毎日・記者の目 竹内良和(東京社会部)
東京オリンピックの開催意義として東京都などが掲げた「復興五輪」は、世間に開催を容認させる目くらましに過ぎず、被災地は踏み台にされた。東日本大震災の直後から現地を取材し、五輪開催の起点を作った都庁を計4年半担当した身として、五輪の閉幕後に改めて痛感している。
◇反発かわすため大義名分不可欠
ほこりをかぶった衣類がつるされたままの商店や、壁が破れて茶の間が見える民家が軒を連ねる街で、小鳥のさえずりだけが聞こえていた。東京五輪の中止も取り沙汰された5月、東京電力福島第1原発事故で全町避難が続く福島県双葉町の中心部を歩いた。「TOKYO 2020」の派手なバナーがはためく喧騒(けんそう)の街・東京との落差は激しかった。

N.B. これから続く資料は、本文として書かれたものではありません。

(** ** The background on the canvas *)

(** Where [-int((img_w - canvas) * cx)] puts an image of width [w]: an
    image at least as wide as the canvas covers it from edge to edge, a
    narrower one lies within it. *)
Lemma paste_covers (w canvas : Z) (c : R) :
  0 <= c <= 1 ->
  ((canvas <= w)%Z ->
   (- Py.int (IZR (w - canvas) * c) <= 0)%Z /\
   (canvas <= - Py.int (IZR (w - canvas) * c) + w)%Z) /\
  ((w <= canvas)%Z ->
   (0 <= - Py.int (IZR (w - canvas) * c))%Z /\
   (- Py.int (IZR (w - canvas) * c) + w <= canvas)%Z).
Proof.
  intros Hc. split; intros Hw.
  - assert (Ha : 0 <= IZR (w - canvas)) by (apply IZR_le; lia).
    assert (H0 : (0 <= Py.int (IZR (w - canvas) * c))%Z) by (apply int_ge_IZR; nra).
    assert (H1 : (Py.int (IZR (w - canvas) * c) <= w - canvas)%Z)
      by (apply int_le_IZR; nra).
    lia.
  - assert (Ha : IZR (w - canvas) <= 0) by (apply IZR_le; lia).
    assert (H0 : (Py.int (IZR (w - canvas) * c) <= 0)%Z) by (apply int_le_IZR; nra).
    assert (H1 : (w - canvas <= Py.int (IZR (w - canvas) * c))%Z)
      by (apply int_ge_IZR; nra).
    lia.
Qed.

Lemma zoomed_size z :
  (1 <= z -> (1024 <= Py.int (IZR 1024 * z))%Z) /\
  (z < 1 -> (Py.int (IZR 1024 * z) <= 1024)%Z).
Proof.
  split; intros H; [apply int_ge_IZR | apply int_le_IZR]; lra.
Qed.

(** The exported background leaves no gap and no overhang it could
    avoid: on each axis, a transformed background at least as large as
    the 1024-pixel canvas is pasted so that it covers the canvas from
    edge to edge, and a smaller one so that it lies within the canvas,
    for every offset in [0, 1].  Without rotation the first case is
    zoom >= 1 and the second zoom < 1. *)
Theorem background_covers_or_fits :
  forall rotated tab P,
    0 <= Tab.offset_x tab <= 1 -> 0 <= Tab.offset_y tab <= 1 ->
    Render.export_background rotated tab = Some P ->
    ((1024 <= Render.size_w P)%Z ->
     (Render.paste_x P <= 0)%Z /\ (1024 <= Render.paste_x P + Render.size_w P)%Z) /\
    ((Render.size_w P <= 1024)%Z ->
     (0 <= Render.paste_x P)%Z /\ (Render.paste_x P + Render.size_w P <= 1024)%Z) /\
    ((1024 <= Render.size_h P)%Z ->
     (Render.paste_y P <= 0)%Z /\ (1024 <= Render.paste_y P + Render.size_h P)%Z) /\
    ((Render.size_h P <= 1024)%Z ->
     (0 <= Render.paste_y P)%Z /\ (Render.paste_y P + Render.size_h P <= 1024)%Z) /\
    (Tab.background_image tab = Some (1024, 1024)%Z -> Tab.rotation tab = 0 ->
     (1 <= Tab.zoom tab -> (1024 <= Render.size_w P)%Z /\ (1024 <= Render.size_h P)%Z) /\
     (Tab.zoom tab < 1 -> (Render.size_w P <= 1024)%Z /\ (Render.size_h P <= 1024)%Z)).
Proof.
  intros rotated tab P Hx Hy HP. unfold Render.export_background in HP.
  destruct (Tab.background_image tab) as [size |] eqn:Ebg; [| discriminate].
  injection HP as <-. cbn [Render.size_w Render.size_h Render.paste_x Render.paste_y].
  set (w := fst (Render._apply_transformations rotated tab size)).
  set (h := snd (Render._apply_transformations rotated tab size)).
  destruct (paste_covers w 1024 (Tab.offset_x tab) Hx) as [Cx Fx].
  destruct (paste_covers h 1024 (Tab.offset_y tab) Hy) as [Cy Fy].
  split; [exact Cx |]. split; [exact Fx |]. split; [exact Cy |]. split; [exact Fy |].
  intros Es Hrot. injection Es as ->. unfold w, h, Render._apply_transformations.
  rewrite Hrot, (eqb_true 0 0 eq_refl). cbn [negb fst snd].
  destruct (zoomed_size (Tab.zoom tab)) as [Hbig Hsmall].
  unfold Py.eqb. destruct (Req_dec_T (Tab.zoom tab) 1) as [E1 | E1]; cbn [negb fst snd].
  - split; intros; [lia | lra].
  - split; intros Hz; [pose proof (Hbig Hz) | pose proof (Hsmall Hz)]; lia.
Qed.
(** X10, witness: Alice disconnects; Bob is sent a list that shows her
    offline, and a list still goes to her socket id. *)
Lemma disconnect_shown_to_everyone_witness :
  (∃ l,
      InMemory.Emit "s2" (InMemory.user_list l)
      ∈ (InMemory.disconnect Examples.clock1 Examples.alice_socket
           Examples.two_online).2
      ∧ {| InMemory.entry_username := Some "alice";
           InMemory.entry_online := false;
           InMemory.entry_lastSeen := "2024-01-01T10:01:00.000Z";
           InMemory.entry_avatar := None;
           InMemory.entry_status := "available" |} ∈ l)
  ∧ ∃ l,
      InMemory.Emit "s1" (InMemory.user_list l)
      ∈ (InMemory.disconnect Examples.clock1 Examples.alice_socket
           Examples.two_online).2.
Proof.
  assert (Hg : OMap.get (Some "alice") (InMemory.users Examples.two_online)
               = Some Trials.alice_info) by (vm_compute; reflexivity).
  pose proof (disconnect_shown_to_everyone Examples.clock1 Examples.alice_socket
                Examples.two_online Trials.alice_info eq_refl Hg) as Hshown.
  cbv zeta in Hshown. destruct Hshown as [Hothers Hself].
  split; [|exact Hself].
  apply (Hothers (Some "bob") Trials.bob_info);
    [vm_compute; right; left | discriminate].
Defined.
Lemma stored_file_is_served_witness :
  serve (Get.do_GET sample_platform
           (get "/input/EUC_LE1_VIS-W-1.FITS?download=1") 0)
        (Machine site_world Sample.class0 Sample.request0)
  = Done [ Status 200; Header "Content-type" "application/fits"; EndHeaders;
           Body "first" ]
         (Machine site_world Sample.class0
            (with_wfile
               [ Status 200; Header "Content-type" "application/fits";
                 EndHeaders; Body "first" ] Sample.request0)).
Proof.
  apply (stored_file_is_served sample_platform
           (get "/input/EUC_LE1_VIS-W-1.FITS?download=1") 0
           (Machine site_world Sample.class0 Sample.request0) "first").
  - repeat split; intros H; vm_compute in H; discriminate H.
  - reflexivity.
  - vm_compute. reflexivity.
Defined.

Lemma write_again data w c l q :
  Get.write data (Machine w c (with_wfile l q))
  = Done tt (Machine w c (with_wfile (l ++ [Body data]) q)).
Proof. reflexivity. Qed.

Lemma access_error_wire pf conn rpath w c q :
  Get.access_error pf conn rpath (Machine w c q)
  = Done tt (Machine w c
      (with_wfile (wfile q ++ access_error_reply pf conn rpath) q)).
Proof.
  unfold Get.access_error. unfold bind at 1. rewrite send_content_wire.
  cbv beta iota.
  repeat (unfold bind at 1; rewrite write_again; cbv beta iota).
  rewrite write_again.
  unfold access_error_reply. rewrite <- !app_assoc. reflexivity.
Qed.

Lemma access_error_no_error_status pf conn rpath :
  ~ error_reply (access_error_reply pf conn rpath).
Proof.
  intros (code & Hin & Hrange). unfold access_error_reply in Hin.
  repeat (apply elem_of_cons in Hin as [Hin|Hin];
          [try discriminate Hin; injection Hin as ->; lia|]).
  now apply elem_of_nil in Hin.
Qed.

(** X17.  A path that is none of the routes and names neither a file nor
    a directory under the root is answered with the access error page
    under the status line 200: [send_content] is called with code 500 but
    sends 200 whatever the code, so the reply holds no error status.  The
    server state is untouched. *)
Theorem missing_path_answered_200 pf conn fuel m :
  plain_path (path conn) ->
  isdir pf (rootdir (cls m) ++ Get.rpath_of (path conn)) = false ->
  files (os m) !! (rootdir (cls m) ++ Get.rpath_of (path conn)) = None ->
  serve (Get.do_GET pf conn fuel) m
  = Done (access_error_reply pf conn (Get.rpath_of (path conn)))
         (Machine (os m) (cls m)
            (with_wfile (access_error_reply pf conn (Get.rpath_of (path conn)))
               (self m)))
  /\ ~ error_reply (access_error_reply pf conn (Get.rpath_of (path conn))).
Proof.
  intros Hplain Hdir Hfile. split; [|apply access_error_no_error_status].
  destruct m as [w c q]. cbn [os cls self] in *.
  assert (Hrun : Get.do_GET pf conn fuel (fresh (Machine w c q))
            = Done tt (Machine w c
                (with_wfile
                   (access_error_reply pf conn (Get.rpath_of (path conn)))
                   (with_wfile [] q)))).
  { unfold fresh. cbn [os cls self].
    rewrite (do_GET_plain _ _ _ _ Hplain).
    unfold Get.serve_path, bind, the_class, the_world. cbn [os cls].
    unfold Get.exists_, Get.isfile. cbn beta.
    repeat rewrite Hdir. repeat rewrite Hfile.
    rewrite bool_decide_eq_false_2 by (intros [? ?]; discriminate).
    cbn [orb andb negb].
    repeat rewrite Hdir. repeat rewrite Hfile.
    rewrite ?bool_decide_eq_false_2 by (intros [? ?]; discriminate).
    cbn [orb andb negb].
    apply access_error_wire. }
  rewrite (serve_run _ _ _ Hrun). reflexivity.
Qed.

Lemma missing_path_answered_200_witness :
  serve (Get.do_GET sample_platform (get "/nothing.html") 0)
        (Machine site_world Sample.class0 Sample.request0)
  = Done (access_error_reply sample_platform (get "/nothing.html")
            "/nothing.html")
         (Machine site_world Sample.class0
            (with_wfile
               (access_error_reply sample_platform (get "/nothing.html")
                  "/nothing.html") Sample.request0)).
Proof.
  apply (missing_path_answered_200 sample_platform (get "/nothing.html") 0
           (Machine site_world Sample.class0 Sample.request0)).
  - repeat split; intros H; vm_compute in H; discriminate H.
  - reflexivity.
  - vm_compute. reflexivity.
Defined.

Lemma contains_append needle p x : contains needle (p ++ needle ++ x) = true.
Proof.
  induction p as [|a p IH].
  - change (EmptyString ++ needle ++ x) with (needle ++ x).
    destruct (needle ++ x) eqn:E; cbn [contains];
      rewrite <- E, startswith_append; reflexivity.
  - change (String a p ++ needle ++ x) with (String a (p ++ needle ++ x)).
    cbn [contains]. rewrite IH. now destruct (startswith _ _).
Qed.

Lemma basename_append p x :
  contains "/" x = false -> Os.basename (p ++ "/" ++ x) = x.
Proof.
  intros Hx. induction p as [|a p IH].
  - change (EmptyString ++ "/" ++ x) with (String "/" x).
    cbn [Os.basename contains startswith]. cbn.
    now apply basename_without_slash.
  - change (String a p ++ "/" ++ x) with (String a (p ++ "/" ++ x)).
    cbn [Os.basename].
    change (String a (p ++ "/" ++ x)) with (String a p ++ "/" ++ x).
    now rewrite contains_append.
Qed.

Lemma index_is_html p :
  Get.lookup_item (Get.lower (Get.splitext_ext (p ++ "/index.html")))
    Get.content_type = Some "text/html"
  /\ Get.lookup_item (Get.lower (Get.splitext_ext (p ++ "/index.htm")))
       Get.content_type = Some "text/html".
Proof.
  unfold Get.splitext_ext.
  change (p ++ "/index.html") with (p ++ "/" ++ "index.html").
  change (p ++ "/index.htm") with (p ++ "/" ++ "index.htm").
  rewrite !basename_append by reflexivity. split; reflexivity.
Qed.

双葉町でも3月下旬、五輪聖火リレーがあった。震災後に整備されたJR常磐線双葉駅前の広場をぐるりと回るルートで、町民らからは「町全体が復興したように見えてしまう」などと不満の声が上がった。町は復興途上の現状を伝えるため、被災した街並みがよく見える約160メートルの町道もルートに組み込むよう望んだが、大会組織委員会は認めなかった。
この町道は避難指示区域にあるが、空間放射線量は下がり、政府も来春の町民帰還を見据え自由な立ち入りを認めている。だが、組織委は「解除区域がルートの前提だ」などと受け入れなかった。伊沢史朗町長は「何か問題が起きたら誰が責任を取るのかという話になるので、『はい』とは言えなかったのだろう」と事なかれ主義を指摘した。被災地に寄り添えなかった組織委の姿勢が浮かんだ。
「復興五輪」は震災約4カ月後の2011年7月、五輪招致への立候補を表明した都や日本オリンピック委員会(JOC)が掲げたものだ。招致挑戦を公約に4選を果たした石原慎太郎都知事(当時)が同年6月の都議会で「大震災から立ち直った9年後の日本の姿を披歴する」と演説したのに端を発する。被災地の復旧が求められる中、招致レースに挑むことへの反発をかわすため大義名分は不可欠だった。石原氏は19年、都庁担当だった私の取材に「五輪を復興に結びつけたいとは思わなかった。役人のレトリックだろ」と話し、都官僚の文案をなぞった演説だったと認めた。
石原氏が演説したころ三陸沿岸では、避難所での雑魚寝生活に疲れ果てた人たちから、仮設住宅への入居を心待ちにする声を数え切れないほど聞いた。発災4日目に震災が「天罰だと思う」と発言して怒りを買った東京の知事が、一転「復興五輪」を掲げたことなど話題にするのもはばかられた。三陸の人たちは東京一極集中で手塩に掛けた子や孫が古里を離れ、過疎高齢化が進んでいることをよく知っている。そもそも復興をうたいながら競技の大部分を都内で開き、東京の独り勝ちを加速させることが東北にとって何のメリットになるのか、説明がつくはずもなかった。
招致活動が熱を帯びるに従い、さらに被災地との温度差は広がる。原発事故による放射線被害の懸念が海外で高まると、招致委員会は事故を想起させる復興のアピールを抑え、インフラや財政力など大会運営能力の高さを前面に押し出した。東京五輪開催が決まる13年9月の国際オリンピック委員会総会の直前、記者会見で海外メディアから原発の汚染水漏れを懸念する質問が相次いだ。JOCの竹田恒和会長(当時)は不安の払拭(ふっしょく)に努めようと「福島から250キロ離れており、皆さんが想像する危険性は東京にない」と答え、「差別的だ」との反発が相次いだ。
◇不都合な事実を美辞麗句で隠す
毎日新聞が今年3月の震災10年に合わせて岩手、宮城、福島県で実施した世論調査では、五輪・パラリンピックが「復興の後押しにならない」が61%に達し、「後押しになる」の24%を大きく上回った。新型コロナウイルス禍もあって復興の言葉はさらにかすんだ。競技が始まってから、組織委の橋本聖子会長は「復興なくして、東京大会の成功はない」「(東北が)未来に向かって希望を持てる事業を今から生み出すことができないか考えたい」と強調したが、組織委は大会後、残務処理を経て解散する。美辞麗句で不都合な事実を覆い隠したとしか思えなかった。
大会では、被災地出身の選手が活躍するなど、スポーツが持つ力が東北を勇気づけた面があった。それでも「復興五輪」のゆがみは歴史に刻まれ、検証されるべきだ。うやむやになれば、被災地を踏み台に巨大イベントを容認してしまった社会の病理を放置することになるからだ。私たち一人一人が被災地にどう向き合ってきたのかを省みることから始めたい。